Written by Taylor Hawes

Friday, March 14th, 2014

The Case For Outlines How It Makes Your Content Better

There are few among us that take delight in organization. The process of planning something instead of building it requires a great deal of patience. When it comes to content, however, everything from your process to your impact can benefit from an organizational outline. By enabling writing, reading, focus, and memory, outlines are a powerful tool for any business blog, improving perception and enabling your commercial goals.


They Facilitate the Writing Process

Writing is a unique skill set, endowed in only a few. Unfortunately for those of us without that gift, our companies need content, and that content must be of prime quality to build a readership.

Fortunately, outlines help ease the process of writing, imbuing the kind of quality required of published content for even those with meager writing skill. By creating a structure around which ideas are formed, the mind naturally constructs ideas in a coherent manner, allowing you to easily articulate one element of your piece after another, unburdened by concerns of flow and formation.

Furthermore, they help provide inspiration. When writing content paragraph by paragraph without understanding the “geography” of your work, it’s easy to miss the forest for the trees, so to speak. By understanding your work from a top-down perspective, filling in the prompts with coherent paragraphs becomes a much less arduous task.


They Make Reading Easier

The writer isn’t the only party that benefits from outlines. The ever-important reader reaps the fruits of organizational effort as well.

Our minds are eased by structure. Traffic lights, lines at grocery stores, and chapters in books all help us understand the boundaries of our actions and attention, working to help guide our cognitive resources in one, simple direction. Outlines are much like the road signs that lead us to highways and points of interest, constructing a narrative and helping set expectations for what’s to come.

In addition, well-crafted headings help summon the resources needed to finish reading. If your reader is forced to determine whether they should continue with each passing paragraph, the cognitive burden involved is likely to lead to page abandonment. Attention grabbing headings help remedy this decision-making process by piquing their interests and guiding them forward.


They Provides Focus

If you’ve ever had a conversation with a pedantic acquaintance, then you know how difficult unfocused conversation can be. If your conversation partner is offering compelling information
or engaging you on an active basis, then your attention is held, identifying value in the
experience. In the case of the talkative friend, however, your mind wanders, wondering when
the toil will end, and when your next important task can begin.

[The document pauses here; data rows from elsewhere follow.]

(* ===== verification/Voters.v ===== *)
(** Voter sets with mark and sweep, the part that fd_votes_update_voters
    (src/src/choreo/votes/fd_votes.c), fd_hfork_update_voters
    (src/src/choreo/hfork/fd_hfork.c) and fd_eqvoc_update_voters
    (src/src/choreo/eqvoc/fd_eqvoc.c) have in common: the voters are in a map and
    in a list; the ones to keep move to the tail of the list and the others are
    popped from its head. *)
From S2P Require Import Prelude VotorBase Ghost.

(** * Code *)

(** The first pass over one account: a known voter is unmarked and moves to the
    tail.  The state is the list and the set of marked voters, those whose [next]
    field is 1. *)
Definition keep_voter {V} (vtrs : gmap fd_pubkey_t V) (st : list fd_pubkey_t * gset fd_pubkey_t) (acc : fd_pubkey_t)
    : list fd_pubkey_t * gset fd_pubkey_t :=
  match vtrs !! acc with
  | Some _ => (dlist_del acc st.1 ++ [acc], st.2 ∖ {[acc]})
  | None => st
  end.

(** Marks every voter of the list, then unmarks the ones to keep. *)
Definition keep_voters {V} (vtrs : gmap fd_pubkey_t V) (dlist accs : list fd_pubkey_t) : list fd_pubkey_t * gset fd_pubkey_t :=
  foldl (keep_voter vtrs) (dlist, list_to_set dlist) accs.

(** Pops the marked voters; the first one that is not marked goes to the tail. *)
Fixpoint sweep_voters {S} (release : S -> fd_pubkey_t -> outcome S) (marks : gset fd_pubkey_t) (s : S) (dlist : list fd_pubkey_t)
    : outcome (S * list fd_pubkey_t) :=
  match dlist with
  | [] => Ok (s, [])
  | vtr :: rest =>
      if bool_decide (vtr ∈ marks) then s ← release s vtr; sweep_voters release marks s rest
      else Ok (s, rest ++ [vtr])
  end.

(** * Lemmas *)

(** The voters of the list that are not kept, in their old order, before the ones kept. *)
Definition not_in (accs : list fd_pubkey_t) (a : fd_pubkey_t) : Prop := a ∉ accs.
#[export] Instance not_in_dec accs a : Decision (not_in accs a).
Proof. unfold not_in. apply _. Defined.

Lemma dlist_del_app a l1 l2 : dlist_del a (l1 ++ l2) = dlist_del a l1 ++ dlist_del a l2.
Proof. apply filter_app. Qed.

Lemma elem_of_dlist_del a b l : b ∈ dlist_del a l <-> b ∈ l /\ b <> a.
Proof. unfold dlist_del. rewrite list_elem_of_filter. tauto. Qed.

Lemma dlist_del_nodup a l : NoDup l -> NoDup (dlist_del a l).
Proof. apply NoDup_filter. Qed.

Lemma dlist_del_id a l : a ∉ l -> dlist_del a l = l.
Proof.
  induction l as [|b l IH]; intros Hn; [done|]. apply not_elem_of_cons in Hn as [Hb Hn].
  unfold dlist_del in *. rewrite filter_cons, decide_True by congruence. by rewrite IH.
Qed.

Lemma dlist_del_length a l : NoDup l -> a ∈ l -> length l = S (length (dlist_del a l)).
Proof.
  induction 1 as [|b l Hb Hnd IH]; intros Ha; [by apply elem_of_nil in Ha|]. unfold dlist_del in *. rewrite filter_cons.
  apply elem_of_cons in Ha as [->|Ha].
  - rewrite decide_False by tauto. cbn [length]. f_equal. exact (eq_sym (f_equal length (dlist_del_id b l Hb))).
  - rewrite decide_True by (intros ->; done). cbn [length]. by rewrite (IH Ha).
Qed.

Lemma size_list_to_set_le `{Countable A} (l : list A) : (size (list_to_set l : gset A) <= length l)%nat.
Proof.
  induction l as [|x l IH]; [done|]. cbn [length].
  change (list_to_set (x :: l) : gset A) with ({[x]} ∪ list_to_set l : gset A). rewrite size_union_alt, size_singleton.
  assert (size (list_to_set l ∖ {[x]} : gset A) <= size (list_to_set l : gset A))%nat by (apply subseteq_size; set_solver). lia.
Qed.

Lemma keep_voters_spec {V} (vtrs : gmap fd_pubkey_t V) dlist accs :
  NoDup dlist -> (forall a, a ∈ dlist <-> is_Some (vtrs !! a)) ->
  exists kept, keep_voters vtrs dlist accs = (filter (not_in accs) dlist ++ kept, list_to_set (filter (not_in accs) dlist)) /\
    NoDup kept /\ (forall a, a ∈ kept <-> a ∈ accs /\ is_Some (vtrs !! a)).
Proof.
  intros Hnd Hdom. unfold keep_voters. induction accs as [|acc accs IH] using rev_ind.
  - exists []. cbn [foldl]. assert (filter (not_in []) dlist = dlist) as ->.
    { clear. induction dlist as [|a l IH]; [done|]. rewrite filter_cons, decide_True by apply not_elem_of_nil. by rewrite IH. }
    rewrite app_nil_r. split_and!; [done|constructor|]. intros a. rewrite !elem_of_nil. tauto.
  - destruct IH as (kept & E & Hk & He). rewrite foldl_snoc, E. unfold keep_voter. cbn [fst snd].
    assert (forall a, not_in (accs ++ [acc]) a <-> not_in accs a /\ a <> acc) as Hin.
    { intros a. unfold not_in. rewrite elem_of_app, list_elem_of_singleton. tauto. }
    assert (filter (not_in (accs ++ [acc])) dlist = dlist_del acc (filter (not_in accs) dlist)) as ->.
    { unfold dlist_del. rewrite list_filter_filter. apply list_filter_ext_in. intros a _. rewrite Hin. tauto. }
    destruct (vtrs !! acc) as [v|] eqn:Ev.
    + exists (dlist_del acc kept ++ [acc]). split_and!.
      * rewrite dlist_del_app, <- app_assoc. f_equal. apply set_eq. intros a.
        rewrite elem_of_difference, !elem_of_list_to_set, elem_of_dlist_del, elem_of_singleton. done.
      * apply NoDup_app. split_and!; [by apply dlist_del_nodup| |apply NoDup_singleton].
        intros a [_ Ha]%elem_of_dlist_del. by rewrite list_elem_of_singleton.
      * intros a. rewrite !elem_of_app, !list_elem_of_singleton, elem_of_dlist_del, He.
        destruct (decide (a = acc)) as [->|Hne]; [rewrite Ev; naive_solver|naive_solver].
    + exists kept. assert (dlist_del acc (filter (not_in accs) dlist) = filter (not_in accs) dlist) as ->.
      { unfold dlist_del. rewrite list_filter_filter. apply list_filter_ext_in. intros a Ha%Hdom.
        split; [tauto|]. intros Hn. split; [|done]. intros ->. rewrite Ev in Ha. by destruct Ha. }
      split_and!; [done|done|]. intros a. rewrite He, elem_of_app, list_elem_of_singleton.
      split; [tauto|]. intros [[?| ->] Hs]; [tauto|]. rewrite Ev in Hs. by destruct Hs.
Qed.

(** The sweep releases the marked prefix and rotates what is left by one. *)
Lemma sweep_voters_spec {S} (release : S -> fd_pubkey_t -> outcome S) marks l kept s :
  Forall (fun a => a ∈ marks) l -> Forall (fun a => a ∉ marks) kept ->
  exists kept', kept' ≡ₚ kept /\ sweep_voters release marks s (l ++ kept) = (s ← ofold release s l; Ok (s, kept')).
Proof.
  intros Hl Hk. revert s. induction Hl as [|a l Ha _ IH]; intros s; cbn [app sweep_voters ofold].
  - destruct kept as [|b kept]; [by exists []|]. apply Forall_cons in Hk as [Hb _]. exists (kept ++ [b]). split; [|].
    + by rewrite Permutation_app_comm.
    + cbn [sweep_voters]. by rewrite bool_decide_eq_false_2.
  - rewrite bool_decide_eq_true_2 by done. destruct (release s a) as [s'|e]; cbn [mbind outcome_bind].
    + apply IH.
    + destruct (IH s) as (kept' & Hp & _). by exists kept'.
Qed.

(** Every key belongs to a voter and no voter has more than its quota of keys. *)
Lemma quota_size `{Countable K} {A V} (m : gmap K A) (vtrs : gmap fd_pubkey_t V) (keys : fd_pubkey_t -> V -> list K) per :
  (forall k, is_Some (m !! k) -> exists a r, vtrs !! a = Some r /\ k ∈ keys a r) -> (forall a r, vtrs !! a = Some r -> Z.of_nat (length (keys a r)) <= per) ->
  Z.of_nat (size m) <= per * Z.of_nat (size vtrs).
Proof.
  intros Hin Hlen. set (f := fun ar : fd_pubkey_t * V => keys ar.1 ar.2).
  assert (size m <= length (concat (f <$> map_to_list vtrs)))%nat as H1.
  { rewrite <- size_dom. etrans; [apply subseteq_size|apply size_list_to_set_le]. intros k Hd%elem_of_dom. apply elem_of_list_to_set.
    destruct (Hin k Hd) as (a & r & Hr & Hk). apply list_elem_of_In, in_concat. exists (f (a, r)). rewrite <- !list_elem_of_In. split; [|done].
    apply list_elem_of_fmap. exists (a, r). by rewrite elem_of_map_to_list. }
  assert (forall l, (forall ar, ar ∈ l -> vtrs !! ar.1 = Some ar.2) -> Z.of_nat (length (concat (f <$> l))) <= per * Z.of_nat (length l)) as H2.
  { induction l as [|ar l IH]; intros Hl; [cbn; lia|]. rewrite fmap_cons. cbn [concat]. rewrite length_app. cbn [length].
    specialize (IH ltac:(intros; apply Hl; by constructor)). specialize (Hlen ar.1 ar.2 (Hl ar ltac:(constructor))). unfold f at 1. lia. }
  etrans; [apply Nat2Z.inj_le, H1|]. rewrite <- (length_map_to_list vtrs). apply H2. intros [a r] Ha%elem_of_map_to_list. done.
Qed.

Poorly structured pieces are like wordy cohorts: they amble, providing value, but only among meandering sentences. Outlines help remedy this situation by setting reader expectations and then delivering on them in an efficient manner. An article entitled “The Ultimate Guide to Product Pages” makes a lofty promise, but by breaking the writing process into manageable chunks, the reader develops an understanding of the aspects of product pages that a cursory discussion could not deliver, perceiving value and continuing through to the final paragraph.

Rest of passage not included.